The PET scan is a painless and reliable test that can accurately assess the activity of Hodgkin’s disease and reduce chemotherapy in the event of a very good response. With a clear benefit in terms of tolerance.
The PET-scan is a medical imaging technique, which makes it possible to measure in three dimensions the metabolic or molecular activity of an organ or a cancer. It is also an accurate biomarker of the extent and activity of lymphoma in the body.
Its relevance is so strong, in certain studies, that it seems to be the best marker for adapting chemotherapy treatments. And, in particular, to “de-escalate” the current chemotherapies (BEACOPP) which are certainly very effective but not devoid of a certain toxicity. This is what emerges from a study carried out by one of the 2 main world teams of Hodgkin and published in the journal The Lancet.
A benchmark multidrug therapy
Patients with Hodgkin’s disease, a form of cancer of the lymphatic system, are often treated with combination chemotherapy. This is then referred to as “polychemotherapy”. In the case of advanced stage Hodgkin, the very effective reference protocol consists of a series of 8 courses of BEACOPP, a combination of seven drugs (Bleomycin, Etoposide, Doxorubicin, Cyclophosphamide, Vincristine, Procarbazine, Prednisone) at high doses (or “escalated BEACOPP”). Some of these molecules, however, have problematic side effects.
The PET-scan, a relevant biomarker
To conduct this study, the researchers included patients between the ages of 18 and 60 with advanced Hodgkin. All these patients had a PET scan after the first 2 courses of BEACOPP (“PET-2”).

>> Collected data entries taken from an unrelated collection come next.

(* ===== verification/UserVm.v ===== *)
(** * A program's view of its own memory

    Loads, stores and the page-table arrays [uvpt] and [uvpd], in terms of the address
    space the kernel keeps for the program. *)

From S2P Require Import Prelude Mem CString Mmu KState Printf Pmap VmInv VmSpec VmLife Environ Sched Syscall Trap EnvInv EnvFree SchedSpec UserMem SysSpec User UserSpec.

(** ** Running user code *)

Lemma lbind_run {A B} (m : L A) (f : A -> L B) s a s' : m s = Ret (inl a) s' -> (m ≫= f) s = f a s'.
Proof. unfold mbind, L_bind. intros ->. done. Qed.
Lemma lbind_ret {A B} (a : A) (f : A -> L B) s : ((mret a : L A) ≫= f) s = f a s.
Proof. done. Qed.
Lemma lbind_assoc {A B C} (m : L A) (f : A -> L B) (g : B -> L C) s :
  ((m ≫= f) ≫= g) s = (m ≫= (fun a => f a ≫= g)) s.
Proof. unfold mbind, L_bind. destruct (m s) as [[a|e] s'| |]; done. Qed.
Lemma lbind_umem {A B} (g : memory -> A) (f : A -> L B) s : (umem g ≫= f) s = f (g (mem s)) s.
Proof. done. Qed.
Lemma lbind_uphys {B} g (f : unit -> L B) s : (uphys g ≫= f) s = f tt (s <| mem := g (mem s) |>).
Proof. done. Qed.

Ltac lb := first [ rewrite lbind_ret | rewrite lbind_umem | rewrite lbind_uphys | rewrite lbind_assoc ]; cbv beta iota.
Ltac lrw H := erewrite lbind_run by (exact H); cbv beta iota.

Lemma lloop_next {St R} (body : St -> L (St + R)) n st st' s s' :
  body st s = Ret (inl (inl st')) s' -> lloop (S n) body st s = lloop n body st' s'.
Proof. unfold lloop. cbn [kloop]. unfold mbind, K_bind. intros ->. done. Qed.
Lemma lloop_done {St R} (body : St -> L (St + R)) n st r s s' :
  body st s = Ret (inl (inr r)) s' -> lloop (S n) body st s = Ret (inl r) s'.
Proof. unfold lloop. cbn [kloop]. unfold mbind, K_bind. intros ->. done. Qed.
Lemma lloop_stop {St R} (body : St -> L (St + R)) n st e s s' :
  body st s = Ret (inr e) s' -> lloop (S n) body st s = Ret (inr e) s'.
Proof. unfold lloop. cbn [kloop]. unfold mbind, K_bind. intros ->. done. Qed.

(** ** Translation *)

Lemma PGOFF_mod a : 0 <= a < 2 ^ 32 -> PGOFF a = a mod PGSIZE.
Proof. intros. unfold PGOFF. rewrite w32_small by lia. change 0xFFF with (2 ^ 12 - 1). by rewrite land_ones_mod by lia. Qed.

(** The directory of [c] maps itself at [UVPT], for its own use. *)
Definition selfmap (s : kst) (d : Z) : Prop :=
  word (mem s) d (PDX UVPT) = Z.lor (Z.lor (d * PGSIZE) PTE_P) PTE_U.

Section view.
Context (s : kst) (c : Z) (dirs : list Z) (rl : Z -> role) (Hu : in_user s c dirs rl).
Context (d : Z) (Hd : d ∈ dirs) (Hed : env_pgdir (envs s !!! c) = kva d) (Hpde : pde_user dirs s).

Local Lemma dir_range : 0 <= d < npages s /\ npages s <= 2 ^ 16.
Proof.
  pose proof (si_vm _ _ _ (iu_sys _ _ _ _ Hu)) as Hvm. split; [|apply Hvm].
  apply (vi_range _ _ _ _ Hvm). apply (vi_dirs _ _ _ _ Hvm) in Hd. congruence.
Qed.
Local Lemma cr3_kva : w32 (cpu_cr3 (thiscpu s) + KERNBASE) = kva d.
Proof.
  destruct dir_range. rewrite (iu_cr3 _ _ _ _ Hu), Hed. rewrite Z.sub_add. apply w32_small.
  unfold kva, KERNBASE, PGSIZE. lia.
Qed.
Lemma pte_kva v p : v / PGSIZE = p -> 0 <= p < npages s -> w32 (PTE_ADDR v + KERNBASE) = kva p.
Proof.
  intros <- Hp. destruct dir_range. rewrite PTE_ADDR_div, w32_small by (unfold KERNBASE, PGSIZE in *; lia).
  unfold kva. lia.
Qed.

(** An access to a mapped user page. *)
Lemma utrans_run va v write :
  0 <= va < UTOP -> umap (mem s) d (PDX va) (PTX va) = Some v -> has v PTE_U = true ->
  (write = true -> has v PTE_W = true) ->
  utrans va write s = Ret (inl (kva (v / PGSIZE) + PGOFF va)) s.
Proof.
  intros Hva Hum HU HW. pose proof (si_vm _ _ _ (iu_sys _ _ _ _ Hu)) as Hvm.
  destruct dir_range as [_ Hnp]. pose proof (PDX_user va Hva) as Hi.
  destruct (umap_pt s d va v Hum) as (t & Ht & Hw & HP).
  pose proof (vi_pt _ _ _ _ Hvm _ _ _ Hd Hi Ht) as Hrt.
  pose proof (vi_range _ _ _ _ Hvm t ltac:(congruence)) as Htr.
  assert (Hup : upage (mem s) d (PDX va) (PTX va) = Some (v / PGSIZE)) by (by rewrite upage_umap, Hum).
  pose proof (vi_user _ _ _ _ Hvm _ _ _ _ Hd Hi (PTX_range va) Hup) as Hrp.
  pose proof (vi_range _ _ _ _ Hvm _ ltac:(rewrite Hrp; done)) as Hpr.
  apply ent_Some in Ht as [HPd Ht]. destruct (Hpde d (PDX va) Hd Hi HPd) as [HUd HWd].
  unfold utrans, mmu_user. rewrite cr3_kva. fold (word (mem s) d (PDX va)).
  rewrite HPd, (pte_kva _ t) by done. fold (word (mem s) t (PTX va)). rewrite Hw, HP. cbn [negb].
  rewrite HUd, HU, HWd. cbn [andb negb orb].
  rewrite (pte_kva v _ eq_refl) by done. destruct write; cbn [andb]; [|done]. by rewrite HW.
Qed.

(** ** The page tables as arrays *)

Context (Hself : selfmap s d).

Local Lemma self_pte : has (word (mem s) d 957) PTE_P = true /\ has (word (mem s) d 957) PTE_U = true /\
  word (mem s) d 957 / PGSIZE = d.
Proof.
  destruct dir_range as [Hdr Hnp]. change 957 with (PDX UVPT). rewrite Hself.
  assert (Hm : d * PGSIZE mod PGSIZE = 0) by (by apply Z.mod_mul).
  replace (Z.lor (Z.lor (d * PGSIZE) PTE_P) PTE_U) with (mkpte (d * PGSIZE) PTE_U).
  - split; [apply has_P_mkpte|]. split.
    + change PTE_U with (2 ^ 2). by rewrite has_mkpte by (lia || done).
    + rewrite mkpte_add by (unfold PGSIZE, PTE_U; done || lia). change (Z.lor PTE_U PTE_P) with 5.
      unfold PGSIZE. zlia.
  - unfold mkpte. rewrite <- !Z.lor_assoc. f_equal.
Qed.

Lemma table_load i va :
  PDX va = 957 -> PTX va = i -> PGOFF va <=? PGSIZE - 4 = true ->
  forall t, ent (word (mem s) d i) = Some t -> 0 <= t < npages s ->
  has (word (mem s) d i) PTE_U = true -> uload32 va s = Ret (inl (ld32 (mem s) (kva t + PGOFF va))) s.
Proof.
  intros Hx Hi Ho t Ht Htr HU. destruct self_pte as (SP & SU & Sd). destruct dir_range as [Hdr _].
  apply ent_Some in Ht as [HP Ht]. unfold uload32. rewrite Ho.
  erewrite lbind_run; [by rewrite <- (pte_kva _ t (eq_sym Ht) Htr)|].
  unfold utrans, mmu_user. rewrite cr3_kva, Hx. fold (word (mem s) d 957). rewrite SP. cbn [negb].
  rewrite (pte_kva _ d Sd Hdr), Hi. fold (word (mem s) d i). rewrite HP, SU, HU. done.
Qed.

Lemma uvpd_run va : 0 <= va < UTOP -> uvpd (PDX va) s = Ret (inl (word (mem s) d (PDX va))) s.
Proof.
  intros Hva. pose proof (PDX_user va Hva) as Hi. rewrite NUPDE_val in Hi. destruct self_pte as (SP & SU & Sd).
  destruct dir_range as [Hdr _]. set (i := PDX va) in *. clearbody i.
  unfold uvpd. change UVPD with 4017868800. rewrite w32_small by lia.
  assert (Ho : PGOFF (4017868800 + 4 * i) = 4 * i) by (rewrite PGOFF_mod by lia; unfold PGSIZE; zlia).
  rewrite (table_load 957 (4017868800 + 4 * i)) with (t := d); try done.
  - by rewrite Ho.
  - rewrite PDX_div by lia. change PTSIZE with 4194304. zlia.
  - rewrite PTX_div by lia. unfold PGSIZE, NPTENTRIES. zlia.
  - rewrite Ho. unfold PGSIZE. apply Z.leb_le. lia.
  - by apply ent_Some.
Qed.

Lemma uvpt_run va t : 0 <= va < UTOP -> pt_of (mem s) d (PDX va) = Some t ->
  uvpt (PGNUM va) s = Ret (inl (word (mem s) t (PTX va))) s.
Proof.
  intros Hva Ht. pose proof (si_vm _ _ _ (iu_sys _ _ _ _ Hu)) as Hvm. pose proof (PDX_user va Hva) as Hi.
  pose proof (vi_pt _ _ _ _ Hvm _ _ _ Hd Hi Ht) as Hrt.
  pose proof (vi_range _ _ _ _ Hvm t ltac:(congruence)) as Htr.
  pose proof Ht as [HP _]%ent_Some. destruct (Hpde d (PDX va) Hd Hi HP) as [HU _].
  change UTOP with 4005560320 in Hva. rewrite PGNUM_div by lia.
  unfold uvpt. change UVPT with 4013948928. rewrite w32_small by (unfold PGSIZE; zlia).
  set (a := 4013948928 + 4 * (va / PGSIZE)).
  assert (Ho : PGOFF a = 4 * PTX va).
  { unfold a. rewrite PGOFF_mod, PTX_div by (unfold PGSIZE; zlia). unfold PGSIZE, NPTENTRIES. zlia. }
  rewrite (table_load (PDX va) a) with (t := t); try done.
  - by rewrite Ho.
  - unfold a. rewrite PDX_div by (unfold PGSIZE; zlia). change PTSIZE with 4194304. unfold PGSIZE. zlia.
  - unfold a. rewrite PTX_div, PDX_div by (unfold PGSIZE; zlia). change PTSIZE with 4194304. unfold PGSIZE, NPTENTRIES. zlia.
  - rewrite Ho. pose proof (PTX_range va). unfold NPTENTRIES, PGSIZE in *. apply Z.leb_le. lia.
Qed.
End view.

Patients whose PET scan revealed extensive and very active disease after 2 cures (PET-2 positive) received six additional cycles of BEACOPP (i.e. 8 cures in total) or 6 BEACOPP and rituximab (an anti-B lymphocyte antibody ). Patients whose PET scan showed no or almost no disease after 2 courses of BEACOPP (PET-2 negative) were drawn into two groups: the first also had six additional cycles of BEACOPP (normal protocol at 8 cycles), the second had a treatment reduced to 2 cycles (BEACOPP reduced to 4 cures in total). The protocol was then modified according to the first results.
De-escalate treatment
Results: for patients positive on the 2-cycle PET scan, the standard 8-cycle BEACOPP performed equally well at 5 years on progression-free survival as the 8-cycle BEACOPP with rituximab (89.7% versus 88.1%, NS) and it is possible to say that rituximab does not help BEACOPP.
For 2-cycle PET-negative patients, it is possible to reduce the number of treatment cycles to 4, because the 5-year progression-free survival is equivalent to whether there are 4 or 8 cycles (92.2% versus 90.2%, NS). At the same time, the 4-cycle BEACOPP has much fewer side effects at 5 years than the standard BEACOPP, whether in terms of severe infections (8% versus 15%) or organ toxicity (8% versus 18%). Deaths at 5 years are not different between the 2 groups (6 versus 4) and do not testify to an escape of the disease in the “de-escalated” BEACOPP group.
Thus, the BEACOPP confirms to be the reference treatment in Hodgkin’s disease in advanced stage and the addition of an anti-CD20 antibody, rituximab, which works very well in other B lymphomas, does not help BEACOPP. . On the other hand, the PET-scan is proving to be a particularly powerful tool to be able to escalate without risk the treatment in patients with very good responders, and thus to avoid them side effects which are sometimes disabling (pulmonary fibrosis with bleomycin).